The law was passed in 2002 by the Pennsylvania legislature without
any investigation into how the law would impact Internet
communications.
------------------------------
(2) Court Decision Issued in Legal Challenge Filed by CDT, ACLU
On September 9, 2003, CDT together with the ACLU of Pennsylvania and
Plantagenet, Inc., a Pennsylvania ISP, filed a constitutional
challenge to the Pennsylvania statute. The challenge argued that the
Pennsylvania law was a prior restraint on speech that violates the
First and Fourteenth Amendments and the Commerce Clause of the
Constitution.
The law provided that the state Attorney General or any county
district attorney can unilaterally apply to a local judge for an
order declaring that certain Internet content may be child
pornography, and requiring any ISP serving Pennsylvania citizens to
block the content. The entire court proceeding occurred with only
government participation and no prior notice to the ISP or the web
site owner, violating the First Amendment's protection against prior
restraints.
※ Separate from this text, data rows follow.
Lemma ensures_decode_message :
  ensures decode_message
    (fun m => within_limits m = true /\ well_typed m = true).
Proof.
  unfold decode_message.
  eapply ensures_bind;
    [apply sound_read_array_length | apply ensures_read_array_length |].
  intros len Hlen. eapply ensures_weaken;
    [|apply (ensures_for_push decode_plugin _ sound_decode_plugin
               ensures_decode_plugin (Z.to_nat len) []); constructor].
  intros m [Hm Hn]. unfold within_limits, well_typed.
  rewrite (fits16_to_nat len (length m) Hlen)
    by (cbn [length] in Hn; lia).
  cbn [andb]. split; apply forallb_forall; intros q Hq;
    rewrite Forall_forall in Hm; apply Hm, list_elem_of_In; assumption.
Qed.

(** X7.  Whatever the bytes, a message that [decode_plugin_message]
    returns is within the 16-bit limits and holds values of its field
    types, so that it encodes and decodes to itself: decoding, encoding and
    decoding again gives what the first decoding gave. *)
Theorem decoded_message_in_domain (mem : list byte) (n : nat)
    (m : list Plugin) :
  n <= length mem ->
  decode_plugin_message mem n = Returns m ->
  within_limits m = true /\ well_typed m = true /\
  decode_plugin_message_vec (encode_plugin_message m) = Returns m.
Proof.
  intros Hn Hdec. unfold decode_plugin_message, run in Hdec.
  destruct (decode_message {| data := mem; size := n; pos := 0 |})
    as [m' d'| |] eqn:E; try discriminate.
  injection Hdec as ->.
  destruct (ensures_decode_message {| data := mem; size := n; pos := 0 |}
              m d' Hn ltac:(cbn; lia) E) as [Hl Hw].
  split; [assumption|]. split; [assumption|]. apply roundtrip; assumption.
Qed.

Lemma decoded_message_in_domain_witness :
  length stray_bytes <= length stray_bytes /\
  decode_plugin_message stray_bytes (length stray_bytes)
    = Returns [ {| Name := []; ManufacturerID := []; Type_ := [];
                   Subtype := []; Parameters := [] |} ] /\
  decode_plugin_message_vec
    (encode_plugin_message
       [ {| Name := []; ManufacturerID := []; Type_ := [];
            Subtype := []; Parameters := [] |} ])
    = Returns [ {| Name := []; ManufacturerID := []; Type_ := [];
                   Subtype := []; Parameters := [] |} ].
Proof.
  split; [reflexivity|]. split; [reflexivity|].
  apply (decoded_message_in_domain stray_bytes (length stray_bytes));
    reflexivity.
Defined.

(** X8.  On any input at all, with a supplied length that the buffer
    really has, the decoder reads no byte at or beyond that length: it
    returns a message or throws "insufficient data for decode", and so
    [message_decode] and [plugin_decode] always complete, with a handle or
    with an error. *)
Theorem decode_any_input (mem : list byte) (n : nat) (error_msg : bool)
    (hm : MessageC.heap) (hp : PluginC.heap) :
  n <= length mem ->
  decode_plugin_message mem n <> Undefined /\
  (forall what, decode_plugin_message mem n = Throws what ->
                what = insufficient_data) /\
  MessageC.message_decode (Some mem) n error_msg hm <> UB /\
  PluginC.plugin_decode (Some mem) n error_msg hp <> UB.
Proof.
  intros Hn.
  unfold MessageC.message_decode, PluginC.plugin_decode.
  destruct (decode_plugin_message_safe mem n Hn) as [[m ->] | ->].
  - repeat split; try discriminate.
    + destruct (n =? 0); [discriminate|]. destruct m; discriminate.
    + destruct (n =? 0); [discriminate|]. destruct m; discriminate.
  - repeat split; try discriminate.
    + intros what [= <-]. reflexivity.
    + destruct (n =? 0); discriminate.
    + destruct (n =? 0); discriminate.
Qed.

Lemma decode_any_input_witness :
  length stray_bytes <= length stray_bytes /\
  decode_plugin_message stray_bytes (length stray_bytes) <> Undefined /\
  decode_plugin_message [xff; xff; x05] 3 = Throws insufficient_data.
Proof.
  split; [reflexivity|]. split.
  - apply (decode_any_input stray_bytes (length stray_bytes) true ∅ ∅).
    reflexivity.
  - destruct (decode_any_input [xff; xff; x05] 3 true ∅ ∅ ltac:(reflexivity))
      as (_ & H & _).
    destruct (decode_plugin_message [xff; xff; x05] 3) as [m|w|] eqn:E;
      [vm_compute in E; discriminate
      | rewrite (H w eq_refl); reflexivity
      | vm_compute in E; discriminate].
Defined.

(* ===================================================================== *)
(** ** Further properties of the boundary                                  *)
(* ===================================================================== *)

Lemma fresh_not_live {V} (h : gmap positive V) : h !! fresh (dom h) = None.
Proof. apply not_elem_of_dom, is_fresh. Qed.

Lemma plugin_decode_inv data len e (h : PluginC.heap) handle err h' :
  PluginC.plugin_decode data len e h = Done (handle, err, h') ->
  (handle = nullptr /\ h' = h /\ exists msg, err = store_error e msg) \/
  (exists bytes p ps,
     data = Some bytes /\ len <> 0 /\
     decode_plugin_message bytes len = Returns (p :: ps) /\
     handle = Addr (fresh (dom h)) /\ err = None /\
     h' = <[fresh (dom h) :=
              PluginC.PluginObj {| PluginC.plugins := p :: ps;
                                   PluginC.error := "";
                                   PluginC.encoded_data := [] |}]> h).
Proof.
  unfold PluginC.plugin_decode. intros H.
  destruct data as [bytes|]; [|injection H as <- <- <-; left; eauto].
  destruct (Nat.eqb_spec len 0); [injection H as <- <- <-; left; eauto|].
  destruct (decode_plugin_message bytes len) as [[|p ps]|w|] eqn:E;
    try discriminate; injection H as <- <- <-; [left; eauto| |left; eauto].
  right. exists bytes, p, ps. repeat split; assumption.
Qed.

Lemma message_decode_inv data len e (h : MessageC.heap) handle err h' :
  MessageC.message_decode data len e h = Done (handle, err, h') ->
  (handle = nullptr /\ h' = h /\ exists msg, err = store_error e msg) \/
  (exists bytes p ps,
     data = Some bytes /\ len <> 0 /\
     decode_plugin_message bytes len = Returns (p :: ps) /\
     handle = Addr (fresh (dom h)) /\ err = None /\
     h' = <[fresh (dom h) :=
              {| MessageC.items := p :: ps; MessageC.error := "";
                 MessageC.encoded_data := [] |}]> h).
Proof.
  unfold MessageC.message_decode. intros H.
  destruct data as [bytes|]; [|injection H as <- <- <-; left; eauto].
  destruct (Nat.eqb_spec len 0); [injection H as <- <- <-; left; eauto|].
  destruct (decode_plugin_message bytes len) as [[|p ps]|w|] eqn:E;
    try discriminate; injection H as <- <- <-; [left; eauto| |left; eauto].
  right. exists bytes, p, ps. repeat split; assumption.
Qed.

(** X9.  A decode at the boundary either fails -- null handle, the heap
    as it was, a message for the caller -- or makes one new object: the
    handle returned was not live before, it owns exactly the plugins the
    codec decoded, of which there is at least one, no error is stored and
    every other object is as it was. *)
Theorem decode_makes_fresh_handle (data : option (list byte)) (len : nat)
    (error_msg : bool) (hp : PluginC.heap) (hm : MessageC.heap) :
  (forall handle err hp',
     PluginC.plugin_decode data len error_msg hp = Done (handle, err, hp') ->
     (handle = nullptr /\ hp' = hp /\
      exists msg, err = store_error error_msg msg) \/
     (exists a bytes p ps,
        handle = Addr a /\ err = None /\ data = Some bytes /\
        decode_plugin_message bytes len = Returns (p :: ps) /\
        hp !! a = None /\
        hp' !! a = Some (PluginC.PluginObj
                           {| PluginC.plugins := p :: ps;
                              PluginC.error := "";
                              PluginC.encoded_data := [] |}) /\
        forall x, x <> a -> hp' !! x = hp !! x)) /\
  (forall handle err hm',
     MessageC.message_decode data len error_msg hm
       = Done (handle, err, hm') ->
     (handle = nullptr /\ hm' = hm /\
      exists msg, err = store_error error_msg msg) \/
     (exists a bytes p ps,
        handle = Addr a /\ err = None /\ data = Some bytes /\
        decode_plugin_message bytes len = Returns (p :: ps) /\
        hm !! a = None /\
        hm' !! a = Some {| MessageC.items := p :: ps; MessageC.error := "";
                           MessageC.encoded_data := [] |} /\
        forall x, x <> a -> hm' !! x = hm !! x)).
Proof.
  split.
  - intros handle err hp' H.
    destruct (plugin_decode_inv _ _ _ _ _ _ _ H)
      as [?|(bytes & p & ps & -> & _ & Hd & -> & -> & ->)]; [left; auto|].
    right. exists (fresh (dom hp)), bytes, p, ps.
    do 4 (split; [reflexivity || assumption|]).
    split; [apply fresh_not_live|]. split; [apply lookup_insert_eq|].
    intros x Hx. apply lookup_insert_ne. congruence.
  - intros handle err hm' H.
    destruct (message_decode_inv _ _ _ _ _ _ _ H)
      as [?|(bytes & p & ps & -> & _ & Hd & -> & -> & ->)]; [left; auto|].
    right. exists (fresh (dom hm)), bytes, p, ps.
    do 4 (split; [reflexivity || assumption|]).
    split; [apply fresh_not_live|]. split; [apply lookup_insert_eq|].
    intros x Hx. apply lookup_insert_ne. congruence.
Qed.

Lemma decode_makes_fresh_handle_witness :
  PluginC.plugin_decode (Some (encode_plugin_message sample_message))
    (length (encode_plugin_message sample_message)) true heap2
    = Done (Addr 3, None,
            <[3%positive := PluginC.PluginObj sample_impl]> heap2) /\
  heap2 !! 3%positive = None.
Proof.
  assert (H : PluginC.plugin_decode
                (Some (encode_plugin_message sample_message))
                (length (encode_plugin_message sample_message)) true heap2
              = Done (Addr 3, None,
                      <[3%positive := PluginC.PluginObj sample_impl]> heap2))
    by (vm_compute; reflexivity).
  split; [exact H|].
  destruct (decode_makes_fresh_handle
              (Some (encode_plugin_message sample_message))
              (length (encode_plugin_message sample_message)) true heap2 ∅)
    as [Hp _].
  destruct (Hp _ _ _ H) as [(Hnull & _)|(a & b & p & ps & Ha & _ & _ & _ & Hf & _)];
    [discriminate|].
  injection Ha as <-. exact Hf.
Defined.

(** X10.  Decoding and then freeing the handle returned gives back the
    heap the decode started from: the pair leaves nothing behind. *)
Theorem decode_then_free (data : option (list byte)) (len : nat)
    (error_msg : bool) (hp : PluginC.heap) (hm : MessageC.heap) :
  (forall handle err hp',
     PluginC.plugin_decode data len error_msg hp = Done (handle, err, hp') ->
     PluginC.plugin_free handle hp' = Done hp) /\
  (forall handle err hm',
     MessageC.message_decode data len error_msg hm
       = Done (handle, err, hm') ->
     MessageC.message_free handle hm' = Done hm).
Proof.
  split.
  - intros handle err hp' H.
    destruct (plugin_decode_inv _ _ _ _ _ _ _ H)
      as [(-> & -> & _)|(bytes & p & ps & _ & _ & _ & -> & _ & ->)];
      [reflexivity|].
    unfold PluginC.plugin_free, PluginC.plugin_impl.
    rewrite lookup_insert_eq. cbn.
    rewrite delete_insert_id by apply fresh_not_live. reflexivity.
  - intros handle err hm' H.
    destruct (message_decode_inv _ _ _ _ _ _ _ H)
      as [(-> & -> & _)|(bytes & p & ps & _ & _ & _ & -> & _ & ->)];
      [reflexivity|].
    unfold MessageC.message_free. rewrite lookup_insert_eq.
    rewrite delete_insert_id by apply fresh_not_live. reflexivity.
Qed.

Lemma decode_then_free_witness :
  PluginC.plugin_decode (Some (encode_plugin_message sample_message))
    (length (encode_plugin_message sample_message)) true heap2
    = Done (Addr 3, None,
            <[3%positive := PluginC.PluginObj sample_impl]> heap2) /\
  PluginC.plugin_free (Addr 3)
    (<[3%positive := PluginC.PluginObj sample_impl]> heap2) = Done heap2.
Proof.
  assert (H : PluginC.plugin_decode
                (Some (encode_plugin_message sample_message))
                (length (encode_plugin_message sample_message)) true heap2
              = Done (Addr 3, None,
                      <[3%positive := PluginC.PluginObj sample_impl]> heap2))
    by (vm_compute; reflexivity).
  split; [exact H|].
  destruct (decode_then_free
              (Some (encode_plugin_message sample_message))
              (length (encode_plugin_message sample_message)) true heap2 ∅)
    as [Hp _].
  exact (Hp _ _ _ H).
Defined.

(** X11.  A completed free of a non-null handle removes the handle's
    object and nothing else; freeing the same handle again is undefined,
    while freeing the null handle does nothing. *)
Theorem free_releases_one_object (hp : PluginC.heap) (hm : MessageC.heap) :
  (forall a hp', PluginC.plugin_free (Addr a) hp = Done hp' ->
     hp' = delete a hp /\ hp' !! a = None /\
     (forall x, x <> a -> hp' !! x = hp !! x) /\
     PluginC.plugin_free (Addr a) hp' = UB) /\
  (forall a hm', MessageC.message_free (Addr a) hm = Done hm' ->
     hm' = delete a hm /\ hm' !! a = None /\
     (forall x, x <> a -> hm' !! x = hm !! x) /\
     MessageC.message_free (Addr a) hm' = UB) /\
  PluginC.plugin_free nullptr hp = Done hp /\
  MessageC.message_free nullptr hm = Done hm.
Proof.
  split; [|split; [|split; reflexivity]].
  - intros a hp' H. unfold PluginC.plugin_free in H.
    destruct (PluginC.plugin_impl a hp); [|discriminate].
    cbn in H. injection H as <-.
    split; [reflexivity|]. split; [apply lookup_delete_eq|]. split.
    + intros x Hx. apply lookup_delete_ne. congruence.
    + unfold PluginC.plugin_free, PluginC.plugin_impl.
      rewrite lookup_delete_eq. reflexivity.
  - intros a hm' H. unfold MessageC.message_free in H.
    destruct (hm !! a); [|discriminate]. injection H as <-.
    split; [reflexivity|]. split; [apply lookup_delete_eq|]. split.
    + intros x Hx. apply lookup_delete_ne. congruence.
    + unfold MessageC.message_free. rewrite lookup_delete_eq. reflexivity.
Qed.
As court testimony established, the technical design of
the Internet dictates that most ISPs can only comply with the
blocking orders by also blocking a significant amount of wholly
innocent web site content as well.
The Pennsylvania Attorney General went further, bypassing the law's
inadequate court procedures by simply issuing secret orders to ISPs
to block content. During 2002 and 2003, the Attorney General secretly
issued, without court approval or opportunity for appeal, almost 500
blocking orders directed at about 400 Internet web sites that the AG
asserted contained child pornography. The blocking orders had the
effect of blocking access to more than one million innocent web pages
that had no relationship with child pornography.
On the day CDT and the ACLU filed the lawsuit, the Attorney General
agreed to halt his secret censorship orders, and the court entered an
injunction against those orders. That injunction was reaffirmed by
the court decision striking down the entire statute.
------------------------------
(3) Pennsylvania Child Pornography Statute Raised Legal and Technical
Problems
The Pennsylvania law raised very serious problems - both legal and
technical. The law violated constitutional principles of free speech
and due process. Compliance with the law also resulted in the
blocking of web sites completely unrelated to any child pornography
sites also be blocked, simply because most Internet web sites today
share their "Internet Protocol" (or "IP") addresses with many other
wholly unrelated web sites.
Expert testimony presented by CDT evaluated the magnitude of
over-blocking. That testimony demonstrated that more than two-thirds
of all .COM, .NET, and .ORG web sites share their IP addresses with
at least fifty other web sites. Any blocking order aimed at one of
those web sites under the Pennsylvania law also blocked all fifty (or
more) sites, even if those sites are wholly unrelated to the targeted
web site. In some cases presented to the court, the IP address of a
child pornography site was shared by more than 400,000 other web
sites, and all 400,000 sites were blocked.
In addition, the law also forces ISPs to manipulate the sensitive
"routing tables" used to send communications around the Internet,
increasing the risk of major Internet service outages.
Information about the lawsuit is available at
http://www.cdt.org/speech/pennwebblock/, and key litigation documents
and expert reports are at
http://www.cdt.org/speech/pennwebblock/penndocs.shtml.
------------------------------
(4) Child Pornography Deserves More Effective and Focused Law
Enforcement Efforts
CDT shares the belief that child pornography has no place in any
civilized society, and supports the vigorous prosecution of those
responsible for the creation of such material.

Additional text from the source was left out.